La Petite-Poste dévalisée/Lettre 52

Nicolas-Augustin Delalain, Louis Nicolas Frantin Voir et modifier les données sur Wikidata (p. 216-219).


À Mlle Marianne chez M. ***, Procureur.


Je vous fais celle-ci pour vous dire, Mademoiselle, que ce monsieur le grand Clerc, qui vous parloit hier à l’entrée de la nuit sous la porte, m’inquiéte beaucoup. Je sçais ben que vous m’avez dit que vous sçaviez que c’étoit vote dame qui le trouvoit grand & ben-fait. C’est possible véritablement ; mais comme vote dame n’est si jeune, ni si jolie que vous, il se pourroit ben aussi que ce biau jeune homme me fît pus de tort qu’à son Procureur.
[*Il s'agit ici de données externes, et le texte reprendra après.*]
Lemma absence_not_stopped item upstreams never refreshed skipped exc reason name :
  _structural_absence item upstreams never refreshed skipped exc = Some reason → stopped (_skipped_result name reason) = false.
Proof.
  rewrite skipped_stopped. unfold _structural_absence. destruct (negb _); [done|].
  destruct (foldl _ _ _) as [|a l]; [|by intros [= <-]]. destruct (outdated_dependency exc); [|done].
  destruct (_ && _); [|done]. by intros [= <-].
Qed.

Lemma plan_names_ok i key l :
  _plan_names (item_dict i) key = Ok l →
  (key = "upstreams" → l = p_upstreams i) ∧ (key = "never_materialized_upstreams" → l = p_never_materialized_upstreams i).
Proof.
  assert (Hnames : ∀ ns l, match py_or (strs ns) (PList []) with
    | PList l => mapR (λ v, match v with PStr s => if nonempty s then Ok s else malformed | _ => malformed end) l
    | _ => malformed end = Ok l → l = ns).
  { intros ns k. destruct ns as [|n ns]; [by intros [= <-]|]. change (py_or (strs (n :: ns)) (PList [])) with (strs (n :: ns)).
    unfold strs. generalize (n :: ns). intros ms. revert k. induction ms as [|m ms IH]; intros k; cbn [fmap list_fmap mapR].
    - by intros [= <-].
    - destruct (nonempty m); [|done]. intros (? & [= <-] & (ys & Hys%IH & [= <-])%bind_ok)%bind_ok. by subst. }
  unfold _plan_names. intros H. split; intros ->; by apply Hnames.
Qed.
End Results.

Section Iteration.
Context {Hrepr : PyRepr}.
Context (hmac_sha256 : string → string → string) (sha256_hex : string → string) (uuid : string → option string).
Context (class_name : failure → string).
Context (environ : environment) (refinement_url : string) (request_headers : res headers) (run_id : string).
Context {W : Type} {Hjobs : JobService W} {Hworld : RefreshWorld W}.
Context (tenant_id workspace_id cartridge_id : string).

Abbreviation materialize_item :=
  (materialize_item hmac_sha256 sha256_hex uuid class_name environ refinement_url request_headers run_id tenant_id
     workspace_id cartridge_id).

(** An iteration that ends adds a result; a dataset whose upstream was stopped is
    reused or stopped. *)
Lemma materialize_item_cases s i w s' w' :
  materialize_item s (item_dict i) w = Some (Done s', w') →
  ∃ r k, classed (p_name i) k r ∧ results s' = (results s ++ [r])%list
    ∧ failure_chain s' = (if stopped r then [p_name i] else []) ++ failure_chain s
    ∧ (get "reused" r = PBool true ∨ stopped r = true ∨ ∀ u, u ∈ p_upstreams i → u ∉ failure_chain s).
Proof.
  unfold RefreshRun.materialize_item. intros H. acts_in H.
  change (dget "name" (item_dict i)) with (Some (PStr (p_name i))) in R. injection R as <-. cbn [py_str] in *.
  match goal with R : _plan_names _ "upstreams" = Ok ?l |- _ =>
    apply plan_names_ok in R as [R _]; specialize (R eq_refl); subst l end.
  destruct x2 as [durable|slot token].
  - acts_in H. injection H as <- <-.
    assert (Hk : (if is_true (get "degraded" durable) then RESULT_DEGRADED else RESULT_OK) ∈ PUBLISHED_CLASSES)
      by (destruct (is_true _); decide_now).
    match goal with R : _safe_result _ _ _ _ = Ok ?r |- _ => apply safe_result_ok in R as (Hc & Hr & Hs & _); [|done]; exists r end.
    exists (if is_true (get "degraded" durable) then RESULT_DEGRADED else RESULT_OK). rewrite Hs. split_and!; auto.
  - unfold materialize_reserved in H. destruct (List.find (λ up, mem up (failure_chain s)) (p_upstreams i)) as [up|] eqn:Ef.
    { acts_in H. injection H as <- <-. eexists _, RESULT_SKIPPED. split; [by apply skipped_result_ok|]. auto. }
    assert (Hfree : ∀ u, u ∈ p_upstreams i → u ∉ failure_chain s).
    { intros u Hu. apply mem_false. apply (List.find_none _ _ Ef u). by apply list_elem_of_In. }
    apply act_bind_done in H as (ctx & w1 & _ & H). destruct ctx as [context|f].
    2: { destruct (isa f RuntimeError || isa f ValueError); acts_in H; done. }
    apply act_bind_done in H as (outcome & w2 & M1%attempt_done & H). destruct outcome as [safe|f].
    + injection H as <- <-. unfold compute in M1. acts_in M1.
      match goal with R : classify_materialization_payload _ _ = Ok ?x |- _ => destruct x as [k payload] end.
      acts_in M1. injection M1 as <- <-.
      match goal with R : classify_materialization_payload _ _ = _ |- _ =>
        assert (Hk : k ∈ PUBLISHED_CLASSES) by (apply classify_outcome in R as ([-> | ->] & _); decide_now) end.
      match goal with R : _safe_result _ _ _ _ = Ok ?r |- _ => apply safe_result_ok in R as (Hc & Hr & Hs & _); [|done]; exists r, k end.
      rewrite Hs. split_and!; auto.
    + unfold recover in H. destruct (_ || _); [acts_in H; done|]. destruct (_structural_absence _ _ _ _ _ _) as [reason|] eqn:Ea.
      * acts_in H. injection H as <- <-. eexists _, RESULT_SKIPPED. split; [by apply skipped_result_ok|].
        rewrite (absence_not_stopped _ _ _ _ _ _ _ (p_name i) Ea). split_and!; auto.
      * acts_in H. injection H as <- <-. eexists _, RESULT_FAILED. split; [apply failed_result_ok|]. auto.
Qed.

Abbreviation materialize_items :=
  (materialize_items hmac_sha256 sha256_hex uuid class_name environ refinement_url request_headers run_id tenant_id
     workspace_id cartridge_id).

(** A result that is no fresh work on what a stopped upstream feeds. *)
Definition heeds (i : plan_item) (before : list pydict) (r : pydict) : Prop :=
  get "reused" r = PBool true ∨ stopped r = true
  ∨ ∀ u r', u ∈ p_upstreams i → r' ∈ before → get "name" r' = PStr u → stopped r' = false.

(** The stopped results are on the failure chain. *)
Definition chained (s : progress) : Prop :=
  ∀ r u, r ∈ results s → stopped r = true → get "name" r = PStr u → u ∈ failure_chain s.

Lemma materialize_items_cases plan s w s' w' :
  chained s → materialize_items s (item_dict <$> plan) w = Some (Done s', w') →
  ∃ rs, results s' = (results s ++ rs)%list ∧ Forall2 (λ i r, ∃ k, classed (p_name i) k r) plan rs
    ∧ ∀ n i r, plan !! n = Some i → rs !! n = Some r → heeds i (results s ++ take n rs) r.
Proof.
  revert s w. induction plan as [|i plan IH]; intros s w Hs; cbn [fmap list_fmap RefreshRun.materialize_items].
  - intros [= <- <-]. exists []. rewrite app_nil_r. split_and!; [done|constructor|]. intros n i r Hi. by rewrite lookup_nil in Hi.
  - intros (s1 & w1 & Hi & H)%act_bind_done. apply materialize_item_cases in Hi as (r & k & Hc & Hres & Hch & Hheed).
    assert (Hs1 : chained s1).
    { intros r' u Hr' Hst Hname. rewrite Hch. rewrite Hres in Hr'. apply elem_of_app in Hr' as [Hr'|Hr'%list_elem_of_singleton].
      - apply elem_of_app. right. by eapply Hs.
      - subst r'. rewrite Hst. destruct Hc as [Hn _]. rewrite Hn in Hname. injection Hname as ->. by apply elem_of_app; left; left. }
    destruct (IH s1 w1 Hs1 H) as (rs & Hrs & Hall & Hheeds). exists (r :: rs). rewrite Hrs, Hres, <- app_assoc.
    split_and!; [done|constructor; [by exists k|done]|]. intros [|n] j r' Hj Hr'; simpl in Hj, Hr'.
    + injection Hj as <-. injection Hr' as <-. rewrite firstn_0, app_nil_r. destruct Hheed as [Hh|[Hh|Hh]]; [by left|by right; left|].
      right; right. intros u r' Hu Hr' Hn. apply not_true_is_false. intros Hst. apply (Hh u Hu). by eapply Hs.
    + specialize (Hheeds n j r' Hj Hr'). rewrite Hres, <- app_assoc in Hheeds. done.
Qed.
End Iteration.

(** ** The report *)
Section Reports.
Context {Hrepr : PyRepr}.
Context (hmac_sha256 : string → string → string) (sha256_hex : string → string) (uuid : string → option string).
Context (class_name : failure → string).
Context (environ : environment) (refinement_url : string) (request_headers : res headers) (run_id : string).
Context {W : Type} {Hjobs : JobService W} {Hworld : RefreshWorld W}.

Abbreviation materialize_in_order :=
  (materialize_in_order hmac_sha256 sha256_hex uuid class_name environ refinement_url request_headers run_id).
Abbreviation run_plan :=
  (run_plan hmac_sha256 sha256_hex uuid class_name environ refinement_url request_headers run_id).

(** The results of a run that ended: one per planned dataset, in the plan's order. *)
Lemma run_plan_cases plan cartridge conf w report w' :
  run_plan plan cartridge conf w = Some (Done report, w') →
  ∃ rs, Forall2 (λ i r, ∃ k, classed (p_name i) k r) plan rs
    ∧ report = (if decide (plan = []) then empty_report else report_of rs)
    ∧ ∀ n i r, plan !! n = Some i → rs !! n = Some r → heeds i (take n rs) r.
Proof.
  unfold RefreshRun.run_plan. intros H. acts_in H. match type of H with (let '(_, _) := ?x in _) _ = _ => destruct x as [t v] end.
  destruct (nonempty _); cbn [negb] in H; [|done]. acts_in H. destruct plan as [|i plan].
  - injection H as <- <-. exists []. split_and!; [constructor|done|]. intros n i r Hi. by rewrite lookup_nil in Hi.
  - apply act_bind_done in H as (s & w1 & Hs & [= <- <-]). apply materialize_items_cases in Hs as (rs & Hrs & Hall & Hheed).
    + exists rs. cbn [results app] in Hrs, Hheed. rewrite Hrs. done.
    + intros r u Hr. by apply not_elem_of_nil in Hr.
Qed.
Tant y a, voyez-vous, que si vous ne voulez pas changer de maison, comme je vous l’ai demandé, il faudra que je renonce au plaisir de vous épouser, ainsi que vous y comptez, comme vous me l’avez dit ; & quand je ne vous épouserois pas, ce qui seroit pus à ma propice, à cause que nous n’avons ni vous, ni moi, pas grand’chose, comme on dit, ça me seroit toujours ben dur de penser que ce monsieur peut m’enlever vot cœur ben aisément, à cause la commodité qu’il a de coucher comme vous au quatrième de la même maison. J’irai tantôt al Arsenal : je vous prie, Mameselle Marianne, de tâcher de faire ensorte de ne pas manquer de vous y trouver de demême, pour afin que vous puissiez me dire au juste ce qui en est, ou ce qui n’en est pas ; parce que, supposé que dans le cas où vous seriez de ne pus m’aimer, comme vous faisiez par ci-devant, je changerois tout de suite de quarquier, pour ne pus rencontrer ni vous, ni ce chien de Clerc, que je crois un gaillard de bon appetit, & qui me donne trop à penser.

Je suis avec ben de l’estime, Mameselle Marianne, &c.